[[ Data records open ]]
(* ===== verification/VerifierCorrect.v ===== *)
(** * Correctness of the user-space verifier, and the two programs together

    Safety of [packet_handler], what it reads outside the captured bytes, and
    its verdict on the packets the kernel program builds. *)

From S2P Require Import Prelude Sha256Spec Sha256 Sha256Correct Checksum Packet ParsingHelpers XdpStats XdpIpHash.
From S2P Require Import KeyedHash HashOption XdpIpHashCorrect HashVerifier.

(** ** The pieces of the handler *)

Lemma verifier_hash_ok lib buffer0 data n :
  length buffer0 = 128%nat → 0 <= n <= 112 → n <= zlen data →
  HashVerifier.compute_keyed_hash lib buffer0 data n = Some (lib (HashVerifier.SECRET_KEY ++ take (Z.to_nat n) data)).
Proof.
  intros Hb Hn Hd. unfold HashVerifier.compute_keyed_hash.
  rewrite aset_list_eq by (cbn [length HashVerifier.SECRET_KEY]; lia). cbn [mbind option_bind].
  rewrite aget_list_eq by lia. cbn [mbind option_bind]. change (Z.to_nat 0) with 0%nat.
  rewrite take_0, drop_0. cbn [app]. set (key := HashVerifier.SECRET_KEY).
  assert (length key = 16%nat) as Hk by reflexivity.
  set (bs := take (Z.to_nat n) data). assert (zlen bs = n) as Hbs by (unfold bs; rewrite length_take; lia).
  rewrite aset_list_eq by (rewrite ?length_app, ?length_drop; lia). cbn [mbind option_bind].
  change (Z.to_nat 16) with (length key). rewrite take_app_length.
  rewrite aget_list_eq by (rewrite ?length_app, ?length_drop, ?length_app, ?length_drop; lia).
  cbn [mbind option_bind]. rewrite drop_0, app_assoc.
  rewrite take_app_le by (rewrite length_app; lia). do 2 f_equal. rewrite take_ge; [done|rewrite length_app; lia].
Qed.

Lemma dump_ok packet ip b0 :
  0 <= ip → aget packet ip = Some b0 → ip + 20 <= zlen packet → ip + 4 * (b0 mod 16) <= zlen packet →
  ∃ d, dump_ip_header packet ip = Some d.
Proof.
  intros Hip Hb0 H20 Hopt. unfold dump_ip_header. rewrite Hb0. cbn [mbind option_bind].
  assert (∀ i, 0 <= i < zlen packet → ∃ x, aget packet i = Some x) as Hget by (intros; by apply aget_is_Some).
  assert (∀ i, 0 <= i → i + 1 < zlen packet → ∃ x, ld_le16 packet i = Some x) as Hld by (intros; by apply ld_le16_in).
  destruct (Hget (ip + 1)) as [? ->]; [lia|]. cbn [mbind option_bind].
  destruct (Hld (ip + 2)) as [? ->]; [lia|lia|]. cbn [mbind option_bind].
  destruct (Hld (ip + 4)) as [? ->]; [lia|lia|]. cbn [mbind option_bind].
  destruct (Hld (ip + 6)) as [? ->]; [lia|lia|]. cbn [mbind option_bind].
  destruct (Hget (ip + 8)) as [? ->]; [lia|]. cbn [mbind option_bind].
  destruct (Hget (ip + 9)) as [? ->]; [lia|]. cbn [mbind option_bind].
  destruct (Hld (ip + 10)) as [? ->]; [lia|lia|]. cbn [mbind option_bind].
  rewrite !aget_list_eq by lia. cbn [mbind option_bind].
  change 15 with (Z.ones 4). rewrite !Z.land_ones by lia. change (2 ^ 4) with 16.
  destruct (Z.ltb_spec 5 (b0 mod 16)); [|by eexists].
  unfold print_hex. rewrite aget_list_eq by lia. by eexists.
Qed.

Lemma adjust_header_safe h n :
  bytes_ok h → length h = 60%nat →
  ∃ h', adjust_header h n = Some h' ∧ length h' = 60%nat ∧ bytes_ok h'.
Proof.
  intros Hb Hl. unfold adjust_header.
  destruct (aget_is_Some h 0) as [b E]; [lia|]. rewrite E. cbn [mbind option_bind].
  rewrite aset_eq by lia. cbn [mbind option_bind].
  pose proof (aget_byte _ _ _ Hb E) as Hb0.
  set (h1 := <[Z.to_nat 0 := set_ihl b n]> h).
  assert (length h1 = 60%nat) as Hl1 by (unfold h1; by rewrite length_insert).
  assert (bytes_ok h1) as Hb1 by (apply Forall_insert; [done|by apply set_ihl_ok]).
  destruct (ld_le16_in h1 2) as [w ->]; [lia|lia|]. cbn [mbind option_bind].
  destruct (st_le16_in h1 2 (bpf_htons (u16 (bpf_ntohs w - HashVerifier.IP_OPT_HASH_LEN))) Hb1)
    as (h2 & -> & Hl2 & Hb2); [lia|lia|]. cbn [mbind option_bind].
  destruct (st_le16_in h2 10 0 Hb2) as (h3 & -> & Hl3 & Hb3); [lia|lia|].
  exists h3. split; [done|]. split; [congruence|done].
Qed.

(** The field updates on a copied header. *)
Lemma adjust_header_ok vi tos tot mid ck post n :
  length mid = 6%nat → length ck = 2%nat → 0 <= tot < 2 ^ 16 →
  adjust_header (vi :: tos :: be16 tot ++ mid ++ ck ++ post) n =
    Some (set_ihl vi n :: tos :: be16 (u16 (tot - 36)) ++ mid ++ [0; 0] ++ post).
Proof.
  intros Hm Hc Ht. unfold adjust_header.
  assert (aget (vi :: tos :: be16 tot ++ mid ++ ck ++ post) 0 = Some vi) as -> by reflexivity.
  cbn [mbind option_bind]. rewrite aset_eq by (cbn [length]; lia). cbn [mbind option_bind].
  change (<[Z.to_nat 0:=set_ihl vi n]> (vi :: tos :: be16 tot ++ mid ++ ck ++ post))
    with ([set_ihl vi n; tos] ++ be16 tot ++ mid ++ ck ++ post).
  rewrite (ld_le16_at _ tot) by done. cbn [mbind option_bind]. rewrite bpf_ntohs_htons by done.
  unfold HashVerifier.IP_OPT_HASH_LEN.
  rewrite (st_le16_at [set_ihl vi n; tos] (be16 tot)) by (done || apply u16_range). cbn [mbind option_bind].
  change 0 with (bpf_htons 0).
  replace ([set_ihl vi n; tos] ++ be16 (u16 (tot - 36)) ++ mid ++ ck ++ post)
    with (([set_ihl vi n; tos] ++ be16 (u16 (tot - 36)) ++ mid) ++ ck ++ post) by list_eq.
  rewrite (st_le16_at _ ck) by (done || lia || (rewrite !length_app; cbn [length]; rewrite be16_length; lia)).
  list_eq.
Qed.

(** ** Safety *)

(** The bytes the handler needs: an Ethernet header, and for an IP packet the
    fixed header and as many bytes as its length field announces. *)
Definition captured_enough (packet : list Z) : Prop :=
  14 <= zlen packet ∧
  (∀ b0, ld_le16 packet 12 = Some (bpf_htons ETHERTYPE_IP) → aget packet 14 = Some b0 →
     14 + 4 * (b0 mod 16) <= zlen packet) ∧
  (ld_le16 packet 12 = Some (bpf_htons ETHERTYPE_IP) → 34 <= zlen packet).

Lemma ntohs_type w : 0 <= w < 2 ^ 16 → bpf_ntohs w = ETHERTYPE_IP → w = bpf_htons ETHERTYPE_IP.
Proof.
  intros Hw E. rewrite <- E. unfold bpf_htons, bpf_ntohs. pose proof (bswap16_range w Hw).
  rewrite (u16_small w), u16_small by done. by rewrite bswap16_involutive.
Qed.

(** The part of the handler behind the search: the option was found at [p - 4],
    so the header is of 56 or 60 bytes and the rebuilt one of 20 or 24. *)
Lemma check_hash_safe lib header0 buffer0 packet ihl p :
  bytes_ok packet → bytes_ok header0 → length header0 = 60%nat → length buffer0 = 128%nat →
  5 < ihl < 16 → 14 + ihl * 4 <= zlen packet → 34 <= p - 4 → p + 32 <= 14 + ihl * 4 →
  (∃ b0, aget packet 14 = Some b0 ∧ ihl = b0 mod 16) →
  ∃ out, check_hash lib header0 buffer0 packet (ihl * 4) p = Some out.
Proof.
  intros Hb Hh0 Hl0 Hlb Hi Hend Hp Hp' (b0 & Eb0 & Eihl). unfold check_hash.
  rewrite aget_list_eq by lia. cbn [mbind option_bind]. change (Z.to_nat 14) with 14%nat.
  set (bs := take (Z.to_nat (ihl * 4)) (drop 14 packet)).
  assert (length bs = Z.to_nat (ihl * 4)) as Hbs by (unfold bs; rewrite length_take, length_drop; lia).
  rewrite aset_list_eq by lia. cbn [mbind option_bind]. change (Z.to_nat 0) with 0%nat. rewrite take_0. cbn [app].
  set (h := bs ++ drop (0 + length bs) header0).
  assert (length h = 60%nat) as Hlh by (unfold h; rewrite length_app, length_drop; lia).
  assert (bytes_ok h) as Hbh by (apply Forall_app_2; [by apply Forall_take, Forall_drop|by apply Forall_drop]).
  assert (aget h 0 = Some b0) as ->.
  { unfold h. rewrite aget_app_l by lia. unfold bs. rewrite aget_take by lia. by rewrite aget_drop by lia. }
  cbn [mbind option_bind].
  assert (Z.land b0 15 = ihl) as -> by (change 15 with (Z.ones 4); by rewrite Z.land_ones by lia).
  change (HashVerifier.IP_OPT_HASH_LEN / 4) with 9. rewrite u8_small by (unfold byte_ok; lia).
  destruct (adjust_header_safe h (ihl - 9) Hbh Hlh) as (h1 & -> & Hl1 & Hb1). cbn [mbind option_bind].
  destruct (strip_loop_ok h1 (ihl * 4) Hb1) as (m & h2 & -> & Hl2 & Hb2); [lia|done|]. cbn [mbind option_bind].
  rewrite verifier_hash_ok by (done || lia). cbn [mbind option_bind].
  unfold print_hex. rewrite !aget_list_eq by lia. cbn [mbind option_bind].
  destruct (bool_decide _); by eexists.
Qed.

(** C7: safety and termination of [packet_handler].  Whatever the bytes of the
    packet, if they reach as far as the header length field says, the handler
    returns: no read outside the packet, no access outside the 60 and 128 byte
    arrays, and both option loops end; this needs no assumption on the SHA-256
    library. *)
Theorem packet_handler_safe lib header0 buffer0 packet :
  bytes_ok packet → bytes_ok header0 → length header0 = 60%nat → length buffer0 = 128%nat →
  captured_enough packet →
  ∃ out, packet_handler lib header0 buffer0 packet = Some out.
Proof.
  intros Hb Hh0 Hl0 Hlb (H14 & Hopt & H34). unfold packet_handler.
  destruct (ld_le16_in packet 12) as [w Ew]; [lia|lia|]. rewrite Ew in Hopt, H34 |- *. cbn [mbind option_bind].
  destruct (Z.eqb_spec (bpf_ntohs w) ETHERTYPE_IP) as [Et|]; cbn [negb]; [|by eexists].
  apply ntohs_type in Et; [|by apply (ld_le16_range packet 12)]. subst w.
  specialize (H34 eq_refl). destruct (aget_is_Some packet 14) as [b0 Eb0]; [lia|].
  specialize (Hopt b0 eq_refl Eb0). rewrite Eb0. cbn [mbind option_bind].
  destruct (dump_ok packet 14 b0) as [d ->]; [lia|done|lia|lia|]. cbn [mbind option_bind].
  assert (Z.land b0 15 = b0 mod 16) as -> by (change 15 with (Z.ones 4); by rewrite Z.land_ones by lia).
  pose proof (Z.mod_pos_bound b0 16 ltac:(lia)) as Hm.
  destruct (Z.leb_spec (b0 mod 16) 5); [by eexists|].
  destruct (scan_loop_ok packet (14 + 20) (14 + b0 mod 16 * 4) Hb) as (o & r & -> & Hr); [lia..|].
  cbn [mbind option_bind]. destruct r as [p|]; [|by eexists].
  destruct (check_hash_safe lib header0 buffer0 packet (b0 mod 16) p) as [out ->]; [done..|lia|lia|lia|lia|by exists b0|].
  by eexists.
Qed.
[[ Data records closed ]]
_What the task asks_
Please retype, with no changes, the lines that run from the first line of the entries to the line with "its verdict on", both ends included.

_Result of the task_
(* ===== verification/VerifierCorrect.v ===== *)
(** * Correctness of the user-space verifier, and the two programs together

    Safety of [packet_handler], what it reads outside the captured bytes, and
    its verdict on the packets the kernel program builds. *)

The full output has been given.